> **Work item**
Exact repetition, please: start with the line where "Definition resolve_rate_limit (tenant" appears and stop after the final line of the records.

Dataset entries

>>>>>

(** [srv] is the server's time. [None] is an error of the script, before it has written. *)
Definition token_bucket (srv : Z) (tokens_key ts_key : string) (rate burst now cost : Z) (db : PxDB)
  : PxDB * option (list Z) :=
  if (rate <=? 0) || (burst <=? 0) || (cost <=? 0) then (db, Some [0; 0; 1000])
  else
    let burst_milli := burst * 1000 in
    let cost_milli := cost * 1000 in
    match (match px_get srv tokens_key db with Some s => lua_tonumber s | None => Some burst_milli end),
          (match px_get srv ts_key db with Some s => lua_tonumber s | None => Some now end) with
    | Some tokens, Some last_ts =>
        let elapsed := Z.max 0 (now - last_ts) in
        let tokens := Z.min burst_milli (tokens + elapsed * rate) in
        let ttl := Z.max 300000 (lua_ceil_scaled burst_milli rate) in
        if cost_milli <=? tokens then
          let tokens := tokens - cost_milli in
          (px_set srv ts_key (z_string now) ttl (px_set srv tokens_key (z_string tokens) ttl db), Some [1; tokens; 0])
        else
          let wait_ms := ceil_div (cost_milli - tokens) rate in
          (px_set srv ts_key (z_string now) ttl (px_set srv tokens_key (z_string tokens) ttl db), Some [0; tokens; wait_ms])
    | _, _ => (db, None)
    end.
Definition TOKEN_BUCKET_LUA (srv : Z) (keys args : list string) (db : PxDB) : PxDB * option (list Z) :=
  match keys, args with
  | [tokens_key; ts_key], [rate; burst; now; cost] =>
      match lua_tonumber rate, lua_tonumber burst, lua_tonumber now, lua_tonumber cost with
      | Some rate, Some burst, Some now, Some cost => token_bucket srv tokens_key ts_key rate burst now cost db
      | _, _, _, _ => (db, None)
      end
  | _, _ => (db, None)
  end.
End script.

(** ** Keys *)

Definition tenant_rate_limit_keys (tenant : string) : string * string :=
  let tenant_key := sanitize_key tenant in
  ("ai:ratelimit:" +:+ tenant_key +:+ ":tokens", "ai:ratelimit:" +:+ tenant_key +:+ ":ts").

Definition non_empty_opt (value : option string) : option string :=
  value ← value; let value := str_trim value in if str_is_empty value then None else Some value.

Section limits.
Context `{HttpLib} `{!Base64} `{!AiLib} (cfg : Args).

Definition global_rate_limit : TenantRateLimit :=
  MkTenantRateLimit (rate_limit_rps cfg) (rate_limit_burst cfg) (Z.max 1 (rate_limit_cost cfg)).

Definition tenant_rate_limit_candidate_keys (tenant model path policy : string) : list string :=
  let base := tenant_rate_limit_prefix cfg +:+ sanitize_key tenant in
  let model := sanitize_key model in
  let path := sanitize_key path in
  let policy := sanitize_key policy in
  [base +:+ ":model:" +:+ model +:+ ":path:" +:+ path +:+ ":policy:" +:+ policy;
   base +:+ ":model:" +:+ model +:+ ":path:" +:+ path;
   base +:+ ":model:" +:+ model +:+ ":policy:" +:+ policy;
   base +:+ ":path:" +:+ path +:+ ":policy:" +:+ policy;
   base +:+ ":model:" +:+ model;
   base +:+ ":path:" +:+ path;
   base +:+ ":policy:" +:+ policy;
   base].

(** ** Stored limits *)

Record ParsedStoredTenantRateLimit := MkParsed { ps_limit : TenantRateLimit; ps_ttl_secs : option Z }.

(** The third field defaults to 1; anything behind it is ignored. *)
Definition parse_tenant_rate_limit_csv (raw : string) : option TenantRateLimit :=
  match str_trim <$> str_split "," raw with
  | rps :: burst :: rest =>
      rps ← parse_unsigned 64 rps;
      burst ← parse_unsigned 64 burst;
      let cost := default 1 (cost ← head rest; parse_unsigned 64 cost) in
      Some (MkTenantRateLimit rps burst (Z.max 1 cost))
  | _ => None
  end.
Definition parse_stored_tenant_rate_limit (raw : string) : option ParsedStoredTenantRateLimit :=
  let raw := str_trim raw in
  if str_is_empty raw then None
  else
    match de_stored_limit raw with
    | Some stored => Some (MkParsed (MkTenantRateLimit (str_rps stored) (str_burst stored) (Z.max 1 (str_cost stored)))
                             (str_ttl_secs stored))
    | None =>
        match de_limit raw with
        | Some limit => Some (MkParsed (MkTenantRateLimit (trl_rps limit) (trl_burst limit) (Z.max 1 (trl_cost limit))) None)
        | None => (λ limit, MkParsed limit None) <$> parse_tenant_rate_limit_csv raw
        end
    end.

(** The loop of [resolve_rate_limit] and [resolve_tenant_rate_limit_rule]. *)
Fixpoint first_stored (keys : list string) : Fut (option (string * ParsedStoredTenantRateLimit)) :=
  match keys with
  | [] => ok None
  | key :: keys =>
      try raw <- redis_get key;
      match raw ≫= parse_stored_tenant_rate_limit with
      | Some stored => ok (Some (key, stored))
      | None => first_stored keys
      end
  end.
Definition resolve_rate_limit (tenant model path policy : string) : Fut TenantRateLimit :=
  try found <- first_stored (tenant_rate_limit_candidate_keys tenant model path policy);
  ok (match found with Some (_, stored) => ps_limit stored | None => global_rate_limit end).

(** ** Rules *)

Definition tenant_rate_limit_rule_key (rule : TenantRateLimitRule) : string :=
  let key := tenant_rate_limit_prefix cfg +:+ sanitize_key (str_trim (rule_tenant rule)) in
  let push key name value := match non_empty_opt value with Some v => key +:+ name +:+ sanitize_key v | None => key end in
  push (push (push key ":model:" (rule_model rule)) ":path:" (rule_path rule)) ":policy:" (rule_policy rule).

<<<<<

> **Response for this exercise**
Definition resolve_rate_limit (tenant model path policy : string) : Fut TenantRateLimit :=
  try found <- first_stored (tenant_rate_limit_candidate_keys tenant model path policy);
  ok (match found with Some (_, stored) => ps_limit stored | None => global_rate_limit end).

(** ** Rules *)

Definition tenant_rate_limit_rule_key (rule : TenantRateLimitRule) : string :=
  let key := tenant_rate_limit_prefix cfg +:+ sanitize_key (str_trim (rule_tenant rule)) in
  let push key name value := match non_empty_opt value with Some v => key +:+ name +:+ sanitize_key v | None => key end in
  push (push (push key ":model:" (rule_model rule)) ":path:" (rule_path rule)) ":policy:" (rule_policy rule).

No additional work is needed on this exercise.